*** Opening of Listed records ***

(** * Playlist tracker: snapshot collection and daily accumulation

    A shallow embedding of [app.py]: the pagination fetcher and track
    normalizer of [get_playlist_data], the two CSV-backed history tables
    with [update_daily_stats], and the growth-tracking computation of
    [main].

    Modelling conventions.
    - A pandas [DataFrame] with dynamic columns is a list of column labels
      together with its rows; a row is a finite map from label to cell.
    - [float64] cells are Rocq's primitive binary64 floats, so the
      arithmetic of the growth columns is the arithmetic pandas performs.
    - [int64] cells are integers in [Z]; subtraction of two [numpy.int64]
      scalars wraps, which [wrap64] writes out.
    - The file system holds the two CSV files; code that touches it lives
      in a state-and-exception monad [M].  A file is held as the table,
      with typed cells, that [to_csv] was given, and [read_csv] gives that
      table back.  This is exact for what the theorems follow through a
      file: the labels, the number and order of the records, the dates
      (written as text and parsed back by [parse_dates]) and the integer
      columns.  It idealises text and float cells, whose type pandas infers
      again from the text: a title made of digits is read back as a
      number, a title such as NA as a missing value.  Where a theorem
      is about what a later call reads from a file, it is stated through
      the loaders [load_historical_data] and [load_track_history].
    - [pd.Timestamp.now()] is an explicit argument [now], a number of
      nanoseconds on the local clock.
    - The provider answers a request by the URL alone; the cache of
      [st.cache_data] is left out, so every run performs its requests.
      The loop over the pages takes fuel, and runs out of it when the
      provider never ends the chain of pages. *)

From Stdlib Require Import ZArith List Ascii Floats Uint63.
From stdpp Require Import base option list gmap strings sorting.
Import ListNotations.

Local Open Scope string_scope.
Local Open Scope Z_scope.
Local Open Scope list_scope.

(** ** Cells *)

Inductive value : Type :=
| VTimestamp (ns : Z)      (* datetime64[ns] *)
| VInt (n : Z)             (* int64 *)
| VFloat (x : float)       (* float64 *)
| VStr (s : string)        (* object: str *)
| VNone.                   (* object: None *)

(** The missing-value marker pandas fills in. *)
Definition NaN : value := VFloat nan.

(** Conversion of an int64, a number from [-2^63] to [2^63 - 1], to
    float64: exact below 2^53 in magnitude, rounded to the nearest float
    above.  The primitive conversion takes 63 bits, so the least int64 is
    converted apart. *)
Definition float_of_Z (z : Z) : float :=
  match z with
  | Z0 => 0%float
  | Zpos _ => of_uint63 (Uint63.of_Z z)
  | Zneg _ =>
      if z =? - 2 ^ 63 then (-0x1p63)%float
      else (- of_uint63 (Uint63.of_Z (- z)))%float
  end.

(** Wrap-around of int64 arithmetic. *)
Definition wrap64 (z : Z) : Z := (z + 2 ^ 63) mod 2 ^ 64 - 2 ^ 63.

(** ** Timestamps *)

Definition ns_per_day : Z := 86400 * 1000000000.

(** [Timestamp.normalize()]: the time of day is set to midnight. *)
Definition normalize (ts : Z) : Z := ts - ts mod ns_per_day.
End DecoderFacts.

Section DecoderShape.

Import Utils.

Implicit Types (row obj : gmap (list N) (list N)) (v line : jsstring).

Lemma trim_empty_text csvString :
  isEmpty csvString || isEmpty (trim csvString) = isEmpty (trim csvString).
Proof. destruct csvString; reflexivity. Qed.

(** [csvToArray] in terms of the header names and the data lines. *)
Lemma csvToArray_unfold csvString :
  csvToArray csvString
  = if isEmpty (trim csvString) then []
    else csvToArray_loop (headerNames csvString) (dataLines csvString) [].
Proof. unfold csvToArray. rewrite trim_empty_text. reflexivity. Qed.

Lemma assignFields_dom (headers : list jsstring) index values obj :
  dom (assignFields headers index values obj)
  = list_to_set (filter (fun header => header <> js "__proto__") headers)
    ∪ dom obj.
Proof.
  revert index obj. induction headers as [|h hs IH]; intros index obj.
  - rewrite filter_nil, list_to_set_nil, (left_id_L ∅ (∪)). reflexivity.
  - cbn [assignFields]. rewrite IH. unfold setProperty.
    rewrite filter_cons. destruct (decide (h = js "__proto__")) as [->|Hp].
    + rewrite decide_False by auto. reflexivity.
    + rewrite decide_True by exact Hp.
      rewrite dom_insert_L, list_to_set_cons.
      rewrite (assoc_L (∪)), (comm_L (∪) _ {[h]}). reflexivity.
Qed.

Lemma csvToArray_loop_dom headers (lines : list jsstring) result record :
  record ∈ csvToArray_loop headers lines result ->
  record ∈ result \/
  dom record
  = list_to_set (filter (fun header => header <> js "__proto__") headers).
Proof.
  revert result. induction lines as [|line lines IH]; intros result Hin.
  - left. exact Hin.
  - cbn [csvToArray_loop] in Hin. cbv zeta in Hin.
    destruct (isEmpty (trim line)); [exact (IH _ Hin)|].
    destruct (IH _ Hin) as [H|H]; [|right; exact H].
    apply elem_of_app in H as [H|H]; [left; exact H|].
    apply list_elem_of_singleton in H as ->. right.
    rewrite assignFields_dom, dom_empty_L. apply (right_id_L ∅ (∪)).
Qed.

Lemma csvToArray_loop_length headers (lines : list jsstring) result :
  length (csvToArray_loop headers lines result)
  = (length result
     + length (List.filter (fun line => negb (isEmpty (trim line))) lines))%nat.
Proof.
  revert result. induction lines as [|line lines IH]; intros result.
  - cbn. lia.
  - cbn [csvToArray_loop List.filter]. cbv zeta.
    destruct (isEmpty (trim line)); cbn [negb].
    + apply IH.
    + rewrite IH, length_app. cbn [length]. lia.
Qed.

(** No decoded value holds a double quote or a newline. *)
Lemma csvToArray_values csvString record name value :
  record ∈ csvToArray csvString -> record !! name = Some value ->
  (QUOTE ∉ value) /\ (NEWLINE ∉ value).
Proof.
  rewrite csvToArray_unfold.
  destruct (isEmpty (trim csvString)); [intros H; inversion H|].
  intros Hin Hl.
  destruct (csvToArray_loop_fields _ _ _ _ _ _ Hin Hl)
    as [H|(_ & [->|(line & Hline & Hv)])].
  - inversion H.
  - split; apply not_elem_of_nil.
  - assert (Hfree : forall c, c ∈ line -> c <> NEWLINE).
    { intros c Hc. unfold dataLines in Hline.
      assert (Hl' : line ∈ split NEWLINE (trim csvString)).
      { destruct (split NEWLINE (trim csvString)); [inversion Hline|].
        right. exact Hline. }
      apply (split_parts _ _ _ _ Hl' Hc). }
    split; intros Hc; destruct (parseCSVLine_chars _ _ _ Hv Hc) as [H1 H2].
    + congruence.
    + exact (Hfree _ H1 eq_refl).
Qed.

*** Close of Listed records ***

To do - The answer must reproduce all of the entries exactly.

Exercise response -
(** * Playlist tracker: snapshot collection and daily accumulation

    A shallow embedding of [app.py]: the pagination fetcher and track
    normalizer of [get_playlist_data], the two CSV-backed history tables
    with [update_daily_stats], and the growth-tracking computation of
    [main].

    Modelling conventions.
    - A pandas [DataFrame] with dynamic columns is a list of column labels
      together with its rows; a row is a finite map from label to cell.
    - [float64] cells are Rocq's primitive binary64 floats, so the
      arithmetic of the growth columns is the arithmetic pandas performs.
    - [int64] cells are integers in [Z]; subtraction of two [numpy.int64]
      scalars wraps, which [wrap64] writes out.
    - The file system holds the two CSV files; code that touches it lives
      in a state-and-exception monad [M].  A file is held as the table,
      with typed cells, that [to_csv] was given, and [read_csv] gives that
      table back.  This is exact for what the theorems follow through a
      file: the labels, the number and order of the records, the dates
      (written as text and parsed back by [parse_dates]) and the integer
      columns.  It idealises text and float cells, whose type pandas infers
      again from the text: a title made of digits is read back as a
      number, a title such as NA as a missing value.  Where a theorem
      is about what a later call reads from a file, it is stated through
      the loaders [load_historical_data] and [load_track_history].
    - [pd.Timestamp.now()] is an explicit argument [now], a number of
      nanoseconds on the local clock.
    - The provider answers a request by the URL alone; the cache of
      [st.cache_data] is left out, so every run performs its requests.
      The loop over the pages takes fuel, and runs out of it when the
      provider never ends the chain of pages. *)

From Stdlib Require Import ZArith List Ascii Floats Uint63.
From stdpp Require Import base option list gmap strings sorting.
Import ListNotations.

Local Open Scope string_scope.
Local Open Scope Z_scope.
Local Open Scope list_scope.

(** ** Cells *)

Inductive value : Type :=
| VTimestamp (ns : Z)      (* datetime64[ns] *)
| VInt (n : Z)             (* int64 *)
| VFloat (x : float)       (* float64 *)
| VStr (s : string)        (* object: str *)
| VNone.                   (* object: None *)

(** The missing-value marker pandas fills in. *)
Definition NaN : value := VFloat nan.

(** Conversion of an int64, a number from [-2^63] to [2^63 - 1], to
    float64: exact below 2^53 in magnitude, rounded to the nearest float
    above.  The primitive conversion takes 63 bits, so the least int64 is
    converted apart. *)
Definition float_of_Z (z : Z) : float :=
  match z with
  | Z0 => 0%float
  | Zpos _ => of_uint63 (Uint63.of_Z z)
  | Zneg _ =>
      if z =? - 2 ^ 63 then (-0x1p63)%float
      else (- of_uint63 (Uint63.of_Z (- z)))%float
  end.

(** Wrap-around of int64 arithmetic. *)
Definition wrap64 (z : Z) : Z := (z + 2 ^ 63) mod 2 ^ 64 - 2 ^ 63.

(** ** Timestamps *)

Definition ns_per_day : Z := 86400 * 1000000000.

(** [Timestamp.normalize()]: the time of day is set to midnight. *)
Definition normalize (ts : Z) : Z := ts - ts mod ns_per_day.
End DecoderFacts.

Section DecoderShape.

Import Utils.

Implicit Types (row obj : gmap (list N) (list N)) (v line : jsstring).

Lemma trim_empty_text csvString :
  isEmpty csvString || isEmpty (trim csvString) = isEmpty (trim csvString).
Proof. destruct csvString; reflexivity. Qed.

(** [csvToArray] in terms of the header names and the data lines. *)
Lemma csvToArray_unfold csvString :
  csvToArray csvString
  = if isEmpty (trim csvString) then []
    else csvToArray_loop (headerNames csvString) (dataLines csvString) [].
Proof. unfold csvToArray. rewrite trim_empty_text. reflexivity. Qed.

Lemma assignFields_dom (headers : list jsstring) index values obj :
  dom (assignFields headers index values obj)
  = list_to_set (filter (fun header => header <> js "__proto__") headers)
    ∪ dom obj.
Proof.
  revert index obj. induction headers as [|h hs IH]; intros index obj.
  - rewrite filter_nil, list_to_set_nil, (left_id_L ∅ (∪)). reflexivity.
  - cbn [assignFields]. rewrite IH. unfold setProperty.
    rewrite filter_cons. destruct (decide (h = js "__proto__")) as [->|Hp].
    + rewrite decide_False by auto. reflexivity.
    + rewrite decide_True by exact Hp.
      rewrite dom_insert_L, list_to_set_cons.
      rewrite (assoc_L (∪)), (comm_L (∪) _ {[h]}). reflexivity.
Qed.

Lemma csvToArray_loop_dom headers (lines : list jsstring) result record :
  record ∈ csvToArray_loop headers lines result ->
  record ∈ result \/
  dom record
  = list_to_set (filter (fun header => header <> js "__proto__") headers).
Proof.
  revert result. induction lines as [|line lines IH]; intros result Hin.
  - left. exact Hin.
  - cbn [csvToArray_loop] in Hin. cbv zeta in Hin.
    destruct (isEmpty (trim line)); [exact (IH _ Hin)|].
    destruct (IH _ Hin) as [H|H]; [|right; exact H].
    apply elem_of_app in H as [H|H]; [left; exact H|].
    apply list_elem_of_singleton in H as ->. right.
    rewrite assignFields_dom, dom_empty_L. apply (right_id_L ∅ (∪)).
Qed.

Lemma csvToArray_loop_length headers (lines : list jsstring) result :
  length (csvToArray_loop headers lines result)
  = (length result
     + length (List.filter (fun line => negb (isEmpty (trim line))) lines))%nat.
Proof.
  revert result. induction lines as [|line lines IH]; intros result.
  - cbn. lia.
  - cbn [csvToArray_loop List.filter]. cbv zeta.
    destruct (isEmpty (trim line)); cbn [negb].
    + apply IH.
    + rewrite IH, length_app. cbn [length]. lia.
Qed.

(** No decoded value holds a double quote or a newline. *)
Lemma csvToArray_values csvString record name value :
  record ∈ csvToArray csvString -> record !! name = Some value ->
  (QUOTE ∉ value) /\ (NEWLINE ∉ value).
Proof.
  rewrite csvToArray_unfold.
  destruct (isEmpty (trim csvString)); [intros H; inversion H|].
  intros Hin Hl.
  destruct (csvToArray_loop_fields _ _ _ _ _ _ Hin Hl)
    as [H|(_ & [->|(line & Hline & Hv)])].
  - inversion H.
  - split; apply not_elem_of_nil.
  - assert (Hfree : forall c, c ∈ line -> c <> NEWLINE).
    { intros c Hc. unfold dataLines in Hline.
      assert (Hl' : line ∈ split NEWLINE (trim csvString)).
      { destruct (split NEWLINE (trim csvString)); [inversion Hline|].
        right. exact Hline. }
      apply (split_parts _ _ _ _ Hl' Hc). }
    split; intros Hc; destruct (parseCSVLine_chars _ _ _ Hv Hc) as [H1 H2].
    + congruence.
    + exact (Hfree _ H1 eq_refl).
Qed.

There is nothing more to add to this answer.